Task directions: Search the listing below for the word "next" and copy each line that holds it.

Provided data:
(* ===== verification/Community.v ===== *)
(** * Communities

    [community] and [comm_iterator_helper] of [src/config/community.cpp] and its header: the
    address of a room (base URL, room token, server key), its canonical form and its URLs; and the
    search for the next valid entry that the iterators of the user's groups and conversations
    share. *)
From S2P Require Import Prelude OMap Util Internal ConfigData DictField Bencode.

Definition BASE_URL_MAX_LENGTH : Z := 267.
Definition ROOM_MAX_LENGTH : Z := 64.
Definition qs_pubkey : bytes := "?public_key=".

(** [str.rfind(delim)]: the position of the last occurrence. *)
Fixpoint rfind_sub (delim str : bytes) : option nat :=
  match str with
  | [] => if is_empty delim then Some O else None
  | _ :: str' =>
      match rfind_sub delim str' with
      | Some p => Some (S p)
      | None => if bool_decide (take (length delim) str = delim) then Some O else None
      end
  end.

(** ** Canonical forms *)

Definition room_char (c : ascii) : bool :=
  bool_decide (c = "-"%char) || in_range "0" "9" c || bool_decide (c = "_"%char) || in_range "a" "z" c.

(** [canonicalize_room], [canonical_room] *)
Definition canonical_room (room : bytes) : res bytes :=
  let room := make_lc room in
  _ ← throw_if (ROOM_MAX_LENGTH <? size_of room) InvalidArgument;
  _ ← throw_if (is_nil room) InvalidArgument;
  _ ← throw_if (negb (forallb room_char room)) InvalidArgument;
  Ok room.

(** [canonicalize_url], [canonical_url] *)
Definition canonical_url (url : bytes) : res bytes :=
  let! (proto, host, port, path) := parse_url url in
  let result := proto ++ host ++ match port with Some p => ":"%char :: print_int p | None => [] end in
  _ ← throw_if (match path with Some _ => true | None => false end) InvalidArgument;
  _ ← throw_if (BASE_URL_MAX_LENGTH <? size_of result) InvalidArgument;
  Ok result.

(** [struct community] *)
Record community := {
  base_url_ : bytes;
  room_ : bytes;
  localized_room_ : option bytes;
  pubkey_ : bytes
}.
Definition empty_community : community :=
  {| base_url_ := []; room_ := []; localized_room_ := None; pubkey_ := [] |}.

(** [room()]: with the letter case preserved, if it is known. *)
Definition comm_room (c : community) : bytes := value_or (localized_room_ c) (room_ c).

Definition set_base_url (c : community) (new_url : bytes) : res community :=
  url ← canonical_url new_url;
  Ok {| base_url_ := url; room_ := room_ c; localized_room_ := localized_room_ c; pubkey_ := pubkey_ c |}.

Definition set_room (c : community) (room : bytes) : res community :=
  r ← canonical_room room;
  Ok {| base_url_ := base_url_ c; room_ := r; localized_room_ := Some room; pubkey_ := pubkey_ c |}.

(** [set_pubkey(std::span<const unsigned char>)] *)
Definition set_pubkey (c : community) (pubkey : bytes) : res community :=
  _ ← throw_if (negb (size_of pubkey =? 32)) InvalidArgument;
  Ok {| base_url_ := base_url_ c; room_ := room_ c; localized_room_ := localized_room_ c; pubkey_ := pubkey |}.

(** [community(base_url, room)], [community(base_url, room, pubkey)] *)
Definition new_community (base_url room : bytes) : res community :=
  c ← set_base_url empty_community base_url; set_room c room.
Definition new_community_pk (base_url room pubkey : bytes) : res community :=
  c ← new_community base_url room; set_pubkey c pubkey.

Section WithEncodings.
Context `{TextEncodings}.

(** [set_pubkey(std::string_view)], [community(base_url, room, pubkey_encoded)] *)
Definition set_encoded_pubkey (c : community) (pubkey : bytes) : res community :=
  pk ← decode_pubkey pubkey;
  Ok {| base_url_ := base_url_ c; room_ := room_ c; localized_room_ := localized_room_ c; pubkey_ := pk |}.
Definition new_community_encoded (base_url room pubkey_encoded : bytes) : res community :=
  c ← new_community base_url room; set_encoded_pubkey c pubkey_encoded.

(** [pubkey_hex()], [pubkey_b32z()], [pubkey_b64()] *)
Definition pubkey_hex (c : community) : bytes := to_hex (pubkey_ c).
Definition pubkey_b32z (c : community) : bytes := to_base32z (pubkey_ c).
Definition pubkey_b64 (c : community) : bytes := to_base64 (pubkey_ c).

(** [full_url(base_url, room, pubkey)], [full_url()] *)
Definition make_full_url (base_url room pubkey : bytes) : bytes :=
  base_url ++ "/"%char :: room ++ qs_pubkey ++ to_hex pubkey.
Definition full_url (c : community) : bytes := make_full_url (base_url_ c) (comm_room c) (pubkey_ c).

(** The room token at the end of a URL: after the last [/r/], or else after the last [/]. *)
Definition split_room (url : bytes) : bytes * bytes :=
  match rfind_sub "/r/" url with
  | Some pos => (take pos url, drop (pos + 3) url)
  | None => match rfind_sub "/" url with
            | Some pos => (take pos url, drop (pos + 1) url)
            | None => (url, [])
            end
  end.

(** [parse_partial_url]: (base url, room token, pubkey). *)
Definition parse_partial_url (url : bytes) : res (bytes * bytes * option bytes) :=
  let! (url, maybe_pubkey) :=
    match rfind_sub qs_pubkey url with
    | Some pos => pk ← decode_pubkey (drop (pos + length qs_pubkey) url); Ok (take pos url, Some pk)
    | None => Ok (url, None)
    end in
  let '(url, room_token) := split_room url in
  base_url ← canonical_url url;
  Ok (base_url, room_token, maybe_pubkey).

Definition parse_full_url (url : bytes) : res (bytes * bytes * bytes) :=
  let! (base, rm, maybe_pk) := parse_partial_url url in
  match maybe_pk with Some pk => Ok (base, rm, pk) | None => Throw InvalidArgument end.

Definition set_full_url (c : community) (url : bytes) : res community :=
  let! (b_url, r_token, s_pubkey) := parse_full_url url in
  c ← set_room {| base_url_ := b_url; room_ := room_ c; localized_room_ := localized_room_ c;
                  pubkey_ := pubkey_ c |} r_token;
  Ok {| base_url_ := base_url_ c; room_ := room_ c; localized_room_ := localized_room_ c;
        pubkey_ := s_pubkey |}.
End WithEncodings.

(** ** Searching for the next valid entry *)

(** [comm_iterator_helper]: the servers from the current one on, and the rooms of the current
    server from the current one on.  The iteration ends where a list ends. *)
Record comm_iterator_helper := { it_server : option dict; it_room : option dict }.

Definition comm_done (h : comm_iterator_helper) : bool :=
  match it_server h with Some (_ :: _) => false | _ => true end.

Definition advance (h : comm_iterator_helper) : comm_iterator_helper :=
  match it_room h, it_server h with
  | Some rooms, _ => {| it_server := it_server h; it_room := Some (tail rooms) |}
  | None, Some servers => {| it_server := Some (tail servers); it_room := None |}
  | None, None => h
  end.

Section Load.
(** [Comm]'s own [load], applied to the community with its address. *)
Context {C : Type} (load : community -> dict -> res C).

Definition load_room (base_url pubkey room : bytes) (data_dict : dict) : res C :=
  og ← set_base_url empty_community base_url;
  og ← set_room og room;
  og ← set_pubkey og pubkey;
  load og data_dict.

(** The loop over the rooms: the first one that loads, and the rooms from there on. *)
Fixpoint load_rooms (base_url pubkey : bytes) (rooms : dict) : res (option (C * dict)) :=
  match rooms with
  | [] => Ok None
  | (room, VDict data_dict) :: rest =>
      match load_room base_url pubkey room data_dict with
      | Ok c => Ok (Some (c, rooms))
      | Throw e => if is_std_exception e then load_rooms base_url pubkey rest else Throw e
      end
  | _ :: rest => load_rooms base_url pubkey rest
  end.

(** [load<Comm>(val)]: the loop over the servers. *)
Fixpoint load_servers (servers : dict) (rooms : option dict) :
    res (option C * comm_iterator_helper) :=
  match servers with
  | [] => Ok (None, {| it_server := None; it_room := rooms |})
  | (base_url, VDict server_info) :: rest =>
      match maybe_string server_info "#" with
      | None => load_servers rest None
      | Some pubkey =>
          let rooms := match rooms with
                       | Some r => Some r
                       | None => match mfind (bs "R") server_info with Some (VDict r) => Some r | _ => None end
                       end in
          match rooms with
          | None => load_servers rest None
          | Some r =>
              o ← load_rooms base_url pubkey r;
              match o with
              | Some (c, r') => Ok (Some c, {| it_server := Some servers; it_room := Some r' |})
              | None => load_servers rest None
              end
          end
      end
  | _ :: rest => load_servers rest None
  end.

Definition comm_load (h : comm_iterator_helper) : res (option C * comm_iterator_helper) :=
  match it_server h with Some servers => load_servers servers (it_room h) | None => Ok (None, h) end.
End Load.

(** [UserGroups::iterator::check_it] and [val_loader::load]: the first entry whose key is a
    33-byte id with the prefix and whose value is a dict; the constructor [make] checks the id. *)
Fixpoint load_keyed `{TextEncodings} {C} (make : bytes -> dict -> res C) (prefix : Z) (d : dict) :
    res (option C * option dict) :=
  match d with
  | [] => Ok (None, None)
  | (k, VDict info) :: rest =>
      if (size_of k =? 33) && bool_decide (head k = Some (byte_of prefix))
      then c ← make (to_hex k) info; Ok (Some c, Some d)
      else load_keyed make prefix rest
  | _ :: rest => load_keyed make prefix rest
  end.
Definition load_keyed_at `{TextEncodings} {C} (make : bytes -> dict -> res C) (prefix : Z)
    (it : option dict) : res (option C * option dict) :=
  match it with Some d => load_keyed make prefix d | None => Ok (None, None) end.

Your response:
    search for the next valid entry that the iterators of the user's groups and conversations
(** ** Searching for the next valid entry *)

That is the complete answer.